* [Work order]
Only the lines from the start of the data through the one containing "then Ok Closed" belong in your answer; return them exactly.

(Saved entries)
(* ===== verification/Prs.v ===== *)
(** * Pull requests

    [src/src/prs.rs]: the document, its text form and checks, and the rule for
    replacing one version by the next, which includes the state machine of a
    request.  Storage is [Tracker] at the instance below. *)

From S2P Require Import Prelude Bytes RustStr Errors Hash Fs Compress Pack Refs Toml Tracker.
From S2P Require Store.

Definition SCHEMA_VERSION : Z := 1.
Definition PR_REFS_PREFIX : bytes := lit "refs/prs".
Definition RESULT_MAX_BYTES : Z := 4096.
Definition REF_MAX_BYTES : Z := 255.

(** ** Data *)

Inductive PrState := Open | Closed | Merged.
Inductive PrEventKind := EOpen | EComment | EClose | EReopen | ELabel | EAssign | EMerge | ECiRun.

#[export] Instance pr_state_eq_dec : EqDecision PrState.
Proof. solve_decision. Defined.
#[export] Instance pr_event_kind_eq_dec : EqDecision PrEventKind.
Proof. solve_decision. Defined.

Definition state_str (s : PrState) : bytes :=
  match s with Open => lit "open" | Closed => lit "closed" | Merged => lit "merged" end.

Definition state_parse (s : bytes) : Result PrState :=
  if bytes_eqb s (lit "open") then Ok Open
  else if bytes_eqb s (lit "closed") then Ok Closed
  else if bytes_eqb s (lit "merged") then Ok Merged
  else Err (RefsE "unknown pr state: {other}").

Definition event_str (k : PrEventKind) : bytes :=
  match k with
  | EOpen => lit "open" | EComment => lit "comment" | EClose => lit "close"
  | EReopen => lit "reopen" | ELabel => lit "label" | EAssign => lit "assign"
  | EMerge => lit "merge" | ECiRun => lit "ci_run"
  end.
Lemma entries_loop_fields kv kvs ents :
  Forall field_wf (kv :: kvs) →
  entries_loop (chars (join_commas (map field_text (kv :: kvs)) ++ [SPACE])) ents [SPACE] false false
  = (ents ++ map field_text (removelast (kv :: kvs)),
     SPACE :: field_text (List.last (kv :: kvs) kv) ++ [SPACE]).
Proof.
  revert kv ents. induction kvs as [|kv' kvs IH]; intros kv ents Hf;
    apply Forall_cons in Hf as [Hkv Hf].
  - cbn [map join_commas removelast List.last]. rewrite entries_loop_field by done.
    rewrite chars_ascii_cons by done. cbn. by rewrite app_nil_r.
  - change (join_commas (map field_text (kv :: kv' :: kvs)))
      with (field_text kv ++ [COMMA; SPACE] ++ join_commas (map field_text (kv' :: kvs))).
    rewrite <- !app_assoc, entries_loop_field by done. cbn [app].
    rewrite !chars_ascii_cons by done. cbn [entries_loop].
    rewrite (bytes_eqb_false [COMMA] [QUOTE]) by done.
    rewrite (proj2 (bytes_eqb_eq [COMMA] [COMMA]) eq_refl).
    destruct (field_text_ends kv) as [H1 H2]. rewrite trim_left_blank by done.
    rewrite (bytes_eqb_false (field_text kv) []) by (destruct H1 as (? & ? & -> & _); done).
    cbn [negb]. rewrite !bytes_eqb_false by done. cbn [app]. rewrite IH by done.
    change (removelast (kv :: kv' :: kvs)) with (kv :: removelast (kv' :: kvs)).
    cbn [map negb]. cbv iota. rewrite <- app_assoc. cbn [app].
    assert (List.last (kv :: kv' :: kvs) kv = List.last (kv' :: kvs) kv') as ->; [|done].
    change (List.last (kv :: kv' :: kvs) kv) with (List.last (kv' :: kvs) kv).
    destruct (exists_last (l := kv' :: kvs) ltac:(done)) as (l' & z & ->).
    by rewrite !List.last_last.
Qed.

Lemma debug_str_no_eq s : text_plain s → (EQUALS ∉ s) → EQUALS ∉ debug_str s.
Proof.
  intros [Hv Hp] Hs. pose proof (chars_uchar s Hv) as Hu. unfold debug_str.
  rewrite not_elem_of_cons, not_elem_of_app. split_and!; [done| |by rewrite list_elem_of_singleton].
  rewrite <- (chars_concat s Hv) in Hs.
  induction (chars s) as [|c cs IH]; [apply not_elem_of_nil|].
  apply Forall_cons in Hp as [Hc Hp]. apply Forall_cons in Hu as [Huc Hu].
  cbn [concat] in Hs. rewrite not_elem_of_app in Hs. destruct Hs as [Hs1 Hs2].
  rewrite flat_cons, not_elem_of_app. split; [|by apply IH].
  destruct (escape_debug_escaped c Huc Hc) as [b e He|b ? ? ?|c' ? ? ?]; [|done|done].
  rewrite !not_elem_of_cons. split_and!; [done| |apply not_elem_of_nil]. by intros <-.
Qed.

Lemma insert_entries_fields kvs out :
  Forall field_wf kvs →
  insert_entries (map field_text kvs) out = Ok (foldl (λ m kv, <[fst kv := snd kv]> m) out kvs).
Proof.
  intros H. revert out. induction H as [|[k v] kvs (Hk & Hv & He) H IH]; intros out; [done|].
  cbn [fst snd] in *. cbn [map insert_entries].
  assert (Hs : split_byte EQUALS (field_text (k, v)) = Some (debug_str k ++ [SPACE], SPACE :: debug_str v)).
  { apply split_byte_Some. unfold field_text. cbn [fst snd].
    change (lit " = ") with [SPACE; EQUALS; SPACE]. split; [by rewrite <- app_assoc|].
    rewrite not_elem_of_app, list_elem_of_singleton. split; [by apply debug_str_no_eq|done]. }
  rewrite Hs. cbn [ok_or rbind].
  assert (Hends : ∀ s, (∃ b m, debug_str s = b :: m ∧ graphic b) ∧
    (∃ m b, debug_str s = m ++ [b] ∧ graphic b)).
  { intros s. unfold debug_str. split; [by eexists _, _|]. rewrite app_comm_cons. by eexists _, _. }
  assert (trim (debug_str k ++ [SPACE]) = debug_str k) as ->.
  { destruct (Hends k) as [(b & m & -> & Hb) (m' & e & Hm & Hg)]. unfold trim. cbn [app].
    rewrite trim_start_graphic by done. rewrite app_comm_cons, trim_end_snoc_ws by done.
    rewrite Hm. by apply trim_end_snoc_graphic. }
  rewrite trim_left_blank by apply Hends. unfold parse_toml_string.
  rewrite !parse_debug_str by done. cbn [rbind]. rewrite IH. done.
Qed.
Definition set_user_name (v : option bytes) (c : Config) : Config :=
  MkConfig v (user_email c) (remotes c) (create_default_gytignore c) (sign_required c) (ci_mode c)
    (ci_job_modes c).
Definition set_user_email (v : option bytes) (c : Config) : Config :=
  MkConfig (user_name c) v (remotes c) (create_default_gytignore c) (sign_required c) (ci_mode c)
    (ci_job_modes c).
Definition set_remotes (v : gmap bytes bytes) (c : Config) : Config :=
  MkConfig (user_name c) (user_email c) v (create_default_gytignore c) (sign_required c) (ci_mode c)
    (ci_job_modes c).
Definition set_gytignore (v : bool) (c : Config) : Config :=
  MkConfig (user_name c) (user_email c) (remotes c) v (sign_required c) (ci_mode c) (ci_job_modes c).
Definition set_sign_required (v : bool) (c : Config) : Config :=
  MkConfig (user_name c) (user_email c) (remotes c) (create_default_gytignore c) v (ci_mode c)
    (ci_job_modes c).
Definition set_ci_mode (v : CiConcurrency) (c : Config) : Config :=
  MkConfig (user_name c) (user_email c) (remotes c) (create_default_gytignore c) (sign_required c) v
    (ci_job_modes c).
Definition set_ci_job_modes (v : gmap bytes CiJobMode) (c : Config) : Config :=
  MkConfig (user_name c) (user_email c) (remotes c) (create_default_gytignore c) (sign_required c)
    (ci_mode c) v.

Definition to_ascii_lowercase (s : bytes) : bytes := map to_lower s.

Definition effective_ci_job_mode (c : Config) (job : bytes) : CiJobMode :=
  match ci_job_modes c !! to_ascii_lowercase job with
  | Some m => m
  | None => match ci_mode c with CcSerial => JmQueue | CcParallel => JmParallel end
  end.

Definition ci_domain_key (c : Config) (job : bytes) : bytes :=
  match ci_mode c with CcSerial => lit "all" | CcParallel => job end.

Definition identity (c : Config) : Result bytes :=
  let? name := ok_or (user_name c) (Repo "user.name not set") in
  let? email := ok_or (user_email c) (Repo "user.email not set") in
  Ok (name ++ lit " <" ++ email ++ lit ">").

(** ** Writing *)

Definition ci_mode_str (m : CiConcurrency) : bytes :=
  match m with CcParallel => lit "parallel" | CcSerial => lit "serial" end.

Definition job_mode_str (m : CiJobMode) : bytes :=
  match m with
  | JmParallel => lit "parallel" | JmQueue => lit "queue" | JmInterrupt => lit "interrupt"
  end.

Section text.
Context {UT : UnicodeTables}.

Definition str_line (kv : string * bytes) : bytes := lit (fst kv) ++ lit " = " ++ debug_str (snd kv).

Definition section_line (parts : bytes) : bytes := LBRACK :: parts ++ [RBRACK].

Definition opt_line (k : string) (v : option bytes) : bytes :=
  match v with Some v => str_line (k, v) ++ [LF] | None => [] end.

Definition user_text (c : Config) : bytes :=
  if bool_decide (is_Some (user_name c)) || bool_decide (is_Some (user_email c)) then
    lit "[user]" ++ [LF] ++ opt_line "name" (user_name c) ++ opt_line "email" (user_email c) ++ [LF]
  else [].

Definition remote_text (kv : bytes * bytes) : bytes :=
  section_line (lit "remote." ++ fst kv) ++ [LF] ++ str_line ("url"%string, snd kv) ++ [LF; LF].

Definition init_text (c : Config) : bytes :=
  if create_default_gytignore c
  then [LF] ++ lit "[init]" ++ [LF] ++ lit "create_default_gytignore = true" ++ [LF] else [].

Definition commit_text (c : Config) : bytes :=
  if sign_required c
  then [LF] ++ lit "[commit]" ++ [LF] ++ lit "sign_required = true" ++ [LF] else [].

Definition ci_text (c : Config) : bytes :=
  if negb (bool_decide (ci_mode c = CcParallel))
  then [LF] ++ lit "[ci]" ++ [LF] ++ str_line ("mode"%string, ci_mode_str (ci_mode c)) ++ [LF] else [].

Definition job_text (jm : bytes * CiJobMode) : bytes :=
  [LF] ++ section_line (lit "ci." ++ fst jm) ++ [LF]
  ++ str_line ("mode"%string, job_mode_str (snd jm)) ++ [LF].

Definition config_text (c : Config) : bytes :=
  user_text c ++ flat remote_text (btree_iter (remotes c)) ++ init_text c ++ commit_text c
  ++ ci_text c ++ flat job_text (btree_iter (ci_job_modes c)).

Definition config_path : path := [lit "config.toml"].

Definition write (c : Config) (fs : FS) (suffix : bytes) : Result FS :=
  atomic_write fs config_path (config_text c) suffix.
End text.

(** ** Reading *)

(** The loop of [strip_comment], returning the part of the line it keeps. *)
Fixpoint comment_loop (l : bytes) (in_quote escape : bool) : bytes :=
  match l with
  | [] => []
  | b :: l =>
      if escape then b :: comment_loop l in_quote false
      else if in_quote then
        if Byte.eqb b BACKSLASH then b :: comment_loop l true true
        else if Byte.eqb b QUOTE then b :: comment_loop l false false
        else b :: comment_loop l true false
      else if Byte.eqb b QUOTE then b :: comment_loop l true false
      else if Byte.eqb b HASH then []
      else b :: comment_loop l false false
  end.

Definition strip_comment (line : bytes) : bytes := comment_loop line false false.

(** [char::from_u32], as the encoding of the character. *)
Definition from_u32 (cp : Z) : option bytes :=
  let low n := z2b (128 + Z.land (Z.shiftr cp n) 63) in
  if cp <? 0 then None
  else if cp <? 128 then Some [z2b cp]
  else if cp <? 2048 then Some [z2b (192 + Z.shiftr cp 6); low 0]
  else if (55296 <=? cp) && (cp <=? 57343) then None
  else if cp <? 65536 then Some [z2b (224 + Z.shiftr cp 12); low 6; low 0]
  else if cp <? 1114112 then Some [z2b (240 + Z.shiftr cp 18); low 12; low 6; low 0]
  else None.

* [Exercise answer]
(* ===== verification/Prs.v ===== *)
(** * Pull requests

    [src/src/prs.rs]: the document, its text form and checks, and the rule for
    replacing one version by the next, which includes the state machine of a
    request.  Storage is [Tracker] at the instance below. *)

From S2P Require Import Prelude Bytes RustStr Errors Hash Fs Compress Pack Refs Toml Tracker.
From S2P Require Store.

Definition SCHEMA_VERSION : Z := 1.
Definition PR_REFS_PREFIX : bytes := lit "refs/prs".
Definition RESULT_MAX_BYTES : Z := 4096.
Definition REF_MAX_BYTES : Z := 255.

(** ** Data *)

Inductive PrState := Open | Closed | Merged.
Inductive PrEventKind := EOpen | EComment | EClose | EReopen | ELabel | EAssign | EMerge | ECiRun.

#[export] Instance pr_state_eq_dec : EqDecision PrState.
Proof. solve_decision. Defined.
#[export] Instance pr_event_kind_eq_dec : EqDecision PrEventKind.
Proof. solve_decision. Defined.

Definition state_str (s : PrState) : bytes :=
  match s with Open => lit "open" | Closed => lit "closed" | Merged => lit "merged" end.

Definition state_parse (s : bytes) : Result PrState :=
  if bytes_eqb s (lit "open") then Ok Open
  else if bytes_eqb s (lit "closed") then Ok Closed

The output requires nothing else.